Instructions on the use of rapid diagnostic methods—specifically, tests that detect IdA, IgM and IgG antibodies and SARS-CoV-2 antigens—to detect coronavirus infections in symptomatic individuals are featured in the updated version of the Ministry of Health’s methodological recommendations from September 3. These instructions are also included in the current version from September 22. Vademecum notes that industry representatives consider this decision a ‘progressive regulatory policy.’”

Anastasia Rakova stressed that rapid testing for COVID-19 antigens will be offered both for those who have contracted the disease and for those who live with them (in the event of a positive result). Along with rapid testing, patients will still be given a PCR test.

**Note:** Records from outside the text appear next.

Lemma tlb_insert_live N va ppn asid perm l g t e :
  e ∈ live (tlb_insert N va ppn asid perm l g t) ->
  e ∈ live t \/ e = mkTLBEntry true g perm l asid (va .>> 12) ppn (tlb_lru_clock t).
Proof.
  rewrite !live_elem. unfold tlb_insert; simpl.
  intros [Hv [j Hj]%list_elem_of_lookup_1].
  apply list_lookup_insert_Some in Hj as [(<- & <- & _)|[_ Hj]]; [by right|].
  left. split; [done|]. by eapply list_elem_of_lookup_2.
Qed.

Lemma tlb_insert_coherent N dom m satp va p pa asid l t :
  0 <= va -> walk_from dom m satp va (WalkLeaf l p pa) -> leaf_aligned l p = true ->
  tlb_coherent dom m satp t ->
  tlb_coherent dom m satp (tlb_insert N va (pte_ppn p) asid (perm_of p) l (Z.testbit p 5) t).
Proof.
  intros Hva Hw Hal Ht e He Ha. apply tlb_insert_live in He as [He| ->]; [by apply Ht|].
  pose proof (sv39_walk_level _ _ _ _ _ _ _ _ Hw). split; simpl; [lia|].
  intros va' _ Hm. apply vpn_match_page in Hm; [|lia].
  exists p, pa. split_and!; try done. by apply (sv39_walk_same_page _ _ va).
Qed.

(** A coherent hit answers as the walk does. *)
Lemma coherent_hit dom m satp va t ppn perm l :
  canonical va -> tlb_coherent dom m satp t ->
  (tlb_lookup va (satp_asid satp) t).1 = Some (ppn, perm, l) ->
  exists p pa, walk_from dom m satp va (WalkLeaf l p pa) /\ 0 <= l <= 2 /\
    ppn = pte_ppn p /\ perm = perm_of p /\ leaf_aligned l p = true.
Proof.
  intros Hva Ht E. pose proof (tlb_lookup_spec va (satp_asid satp) t) as Hs. rewrite E in Hs.
  destruct Hs as (e & He & Hm & -> & -> & ->). unfold te_match in Hm.
  apply andb_true_iff in Hm as [[Hv Ha]%andb_true_iff Hm].
  apply orb_true_iff in Ha. rewrite Z.eqb_eq in Ha.
  destruct (Ht e) as [Hl Hc]; [by rewrite live_elem|done|].
  destruct (Hc va Hva Hm) as (p & pa & Hw & E3 & E1 & E2 & _). exists p, pa. split_and!; (done || lia).
Qed.

Section translate.
Context {S : Type} `{PhysMem S}.
Implicit Types (s : S) (csr : CSR_File) (m : MMU).

(** Both TLBs cache the current page tables. *)
Definition mmu_coherent (satp : Z) (m : MMU) (s : S) : Prop :=
  tlb_coherent pm_dom (pm_bytes s) satp (itlb m) /\
  tlb_coherent pm_dom (pm_bytes s) satp (dtlb m).

Lemma mmu_coherent_of satp atype m s :
  mmu_coherent satp m s -> tlb_coherent pm_dom (pm_bytes s) satp (tlb_of atype m).
Proof. intros [? ?]. by destruct atype. Qed.

Lemma mmu_coherent_set satp atype t m s s' :
  ad_eq (pm_bytes s) (pm_bytes s') -> mmu_coherent satp m s ->
  tlb_coherent pm_dom (pm_bytes s') satp t -> mmu_coherent satp (set_tlb atype t m) s'.
Proof.
  intros E [H1 H2] Ht. apply (tlb_coherent_ad_eq _ _ _ _ _ E) in H1, H2.
  by destruct atype; split.
Qed.

Lemma tlb_of_set atype t m : tlb_of atype (set_tlb atype t m) = t.
Proof. by destruct atype. Qed.

Lemma tlbs_count_hit atype m :
  itlb (count_hit atype m) = itlb m /\ dtlb (count_hit atype m) = dtlb m.
Proof. by destruct atype. Qed.

(** C24: Sv39 translation of a canonical address below M-mode: with TLBs that cache the current
    tables, and tables in memory that do not use the reserved encoding W without R, [translate]
    answers exactly what the specification answers (physical address or page fault with the cause
    of the access), on a hit as on a miss, for all page sizes; memory changes in A and D bits
    only, and the TLBs stay coherent. *)
Theorem translate_correct va csr atype m s o :
  pm_wf s -> canonical va -> satp csr .>> 60 = 8 -> priv csr <> PRIV_M ->
  0 <= ptw_cycles_per_level m -> mmu_coherent (satp csr) m s ->
  sv39 pm_dom (pm_bytes s) (satp csr) va o ->
  exists r m' s', translate va csr atype m s = (Some r, m', s') /\
    outcome_paddr o va atype (priv csr) (mstatus csr)
      (if r_fault r then None else Some (r_paddr r)) /\
    (r_fault r = true -> r_fault_cause r = fault_cause atype) /\
    pm_wf s' /\ ad_eq (pm_bytes s) (pm_bytes s') /\ mmu_coherent (satp csr) m' s'.
Proof.
  intros Hwf Hcan Hmode Hpriv Hcost Hcoh [Hnc|o' _ Hw]; [done|]. clear o. rename o' into o.
  pose proof (canonical_pos va Hcan) as Hva.
  unfold translate.
  rewrite Hmode, (proj2 (Z.eqb_neq _ _) Hpriv). simpl (negb _ || _). cbv iota.
  fold (satp_asid (satp csr)). pose proof (mmu_coherent_of _ atype _ _ Hcoh) as Ht.
  pose proof (tlb_lookup_coherent _ _ _ va (satp_asid (satp csr)) _ Ht) as Ht2.
  destruct (tlb_lookup va (satp_asid (satp csr)) (tlb_of atype m)) as [[[[ppn perm] l]|] t] eqn:El.
  - (* hit *)
    destruct (coherent_hit _ _ _ va _ ppn perm l Hcan Ht) as (p & pa & Hwl & Hl & -> & -> & Hal);
      [by rewrite El|].
    assert (o = WalkLeaf l p pa) as -> by (by eapply sv39_walk_det).
    eexists _, _, s. split; [reflexivity|]. simpl r_fault. simpl r_paddr. simpl r_fault_cause.
    split_and!; [|by destruct (check_perm _ _ _ _)|done|reflexivity|].
    + simpl. rewrite make_paddr_spec by done.
      destruct (check_perm (perm_of p) atype (priv csr) (mstatus csr)) eqn:Ep; simpl.
      * left. apply check_perm_allowed in Ep. by split_and!.
      * right. rewrite <-check_perm_allowed. split; [|done]. intros [_ ?]; congruence.
    + unfold mmu_coherent. rewrite (proj1 (tlbs_count_hit _ _)), (proj2 (tlbs_count_hit _ _)).
      by apply (mmu_coherent_set _ _ _ _ s s).
  - (* miss *)
    fold (satp_root (satp csr)).
    set (m1 := { count_miss atype (set_tlb atype t m) with ptw_walks := _ }).
    assert (Hm1 : mmu_coherent (satp csr) m1 s).
    { assert (Hc : mmu_coherent (satp csr) (set_tlb atype t m) s)
        by (by apply (mmu_coherent_set _ _ _ _ s s)).
      unfold mmu_coherent in *. by destruct atype. }
    assert (Hcost1 : ptw_cycles_per_level m1 = ptw_cycles_per_level m) by (by destruct atype).
    unfold ptw. rewrite Hcost1.
    destruct (ptw_loop_correct (ptw_cycles_per_level m) va atype (priv csr) (mstatus csr) 2
      (satp_root (satp csr)) s o 0) as (r & s' & -> & Hwf' & Had & Hans & _); [done|lia| |done|done|].
    { unfold satp_root. rewrite land_ones_mod by lia. apply (wrap_fits 44). lia. }
    destruct r as [ppn perm l g k|c k].
    + destruct o as [|l' p pa]; [by destruct Hans|].
      destruct Hans as [(Hal & Hallow & k' & [= -> -> -> -> _])|(_ & k' & ?)]; [|done].
      pose proof (sv39_walk_level _ _ _ _ _ _ _ _ Hw) as Hl.
      eexists _, _, s'. split; [reflexivity|]. simpl r_fault. simpl r_paddr.
      split_and!; [|done|done|done|].
      * left. rewrite make_paddr_spec by lia. by split_and!.
      * destruct (sv39_walk_ad_eq _ _ _ _ _ _ _ Had (Z_mod_mult _ _) Hw) as (o' & Hw' & Ho).
        destruct o' as [|l2 p2 pa2]; [done|]. destruct Ho as (<- & <- & Hp).
        pose proof (pte_ad_eq_fields _ _ Hp) as (_ & _ & _ & _ & E1 & E2 & E3).
        apply (mmu_coherent_set _ _ _ _ s s'); [done|done|]. rewrite E1, E2. fold (Z.testbit p 5). rewrite E3.
        eapply tlb_insert_coherent; [done|exact Hw'|by unfold leaf_aligned in *; rewrite <-E1|].
        eapply tlb_coherent_ad_eq; [exact Had|by apply mmu_coherent_of].
    + eexists _, _, s'. split; [reflexivity|]. simpl r_fault.
      assert (c = fault_cause atype /\ outcome_paddr o va atype (priv csr) (mstatus csr) None)
        as [-> Ho].
      { destruct o as [|l' p pa]; simpl in Hans |- *.
        - by destruct Hans as [k' [= -> _]].
        - destruct Hans as [(_ & _ & k' & ?)|(Hn & k' & [= -> _])]; [done|]. split; [done|]. by right. }
      split_and!; [done|done|done|done|].
      destruct Hm1 as [H1 H2]. split; eapply tlb_coherent_ad_eq; eauto.
Qed.
Lemma tlb_flushed_coherent dom mem satp t t' :
  (forall e, e ∈ live t' -> e ∈ live t /\ (te_global e = true \/ te_asid e = satp_asid satp ->
     entry_coherent dom mem satp e)) -> tlb_coherent dom mem satp t'.
Proof. intros Hf e He Ha. by apply Hf. Qed.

The reasons for this decision are clear. The RT-PCR test only takes an hour and a half, but transportation to the laboratory and the queue of tests means that Moscow residents only receive results within a few days. In commercial laboratories, performing the test faster is possible for a substantial fee.

It is clear that during the fourth wave of infections, this lead time is unacceptable. During this time, the infected person can transmit the virus to all of their relatives, friends and colleagues. With this in mind, the use of express tests is very progressive. But will it be discredited if low-quality tests with a high percentage of erroneous results are used?

Unfortunately, this scenario is eminently possible. For example, in Russia, you can purchase Beijing Lepu Medical Technology’s SARS-CoV-2 Antigen Rapid Test Kit. It is entirely legal, as the test is registered in the Russian Federation. However, the US Food and Drug Administration (FDA) issued a warning in May 2021 that "there is a high risk of false results when using this test." Incidentally, a second low-quality product by the same company mentioned in this document, the Leccurate SARS-CoV-2 Antibody Rapid Test Kit, is also widely available in Russia.

We learned from the leading Russian distributor, Avivir about which antigen tests can be trusted. COVID-19 antigen tests offered by Avivir yield results in 8-15 minutes. Their offerings include a test that detects COVID-19 in saliva samples, eliminating the need for a patient to understand how to take a nasal swab. PCR.NEWS has already written about the BIOCREDIT COVID-19 Ag, the first express test for SARS-CoV-2 antigens, which was permanentlyregistered in Russia. Its producer, the Korean company Rapigen, also offers an rapid antibody test, BIOCREDIT DUO COVID-19 IgM/IgG.

“The products we offer in Russia are already in use by the Moscow healthcare system,” according to Avivir press secretary Marina Itina. “As far as we know, our distributors have also guaranteed supply of the highly accurate Abbott, Wells Bio and RapiGEN tests. These are the best products of their kind, with the greatest accuracy available. Moreover, they have undergone additional clinical trials, including at the Gamalea Institute, and have proven their effectiveness in detecting all current strains, including Delta and Delta-Plus. Eventually, a study will be published in the largest international scientific publication showing that their diagnostic effectiveness has been proven to be on a par with PCR.”

“How do low-quality express tests appear on the market?”

“Unfortunately, there is a deplorable situation on the market right now. Government agencies have recently discovered that they have low-quality diagnostic tools. Some non-professional organizations have imported and registered countless products of questionable quality. At the time of certification, the product may be entirely different from what is eventually produced and delivered to institutions. These kits are useless. They also lower the purchase price to a level that we cannot match, no matter how much we would like to—even lower than the cost of production. There was a similar situation in Europe, but licenses for these products were quickly revoked. The situation is also similar in the United States: if you follow the FDA website, changes are made almost every week, usually to shorten the list of permitted products. We hope that additional regulatory mechanisms will appear in Russia as well. On the subject of testing symptomatic individuals, this is by far the most useful experiment and the most advanced in the world. At the moment, Moscow is armed with high-quality diagnostic tools; as far as the future is concerned, it is difficult to comment.”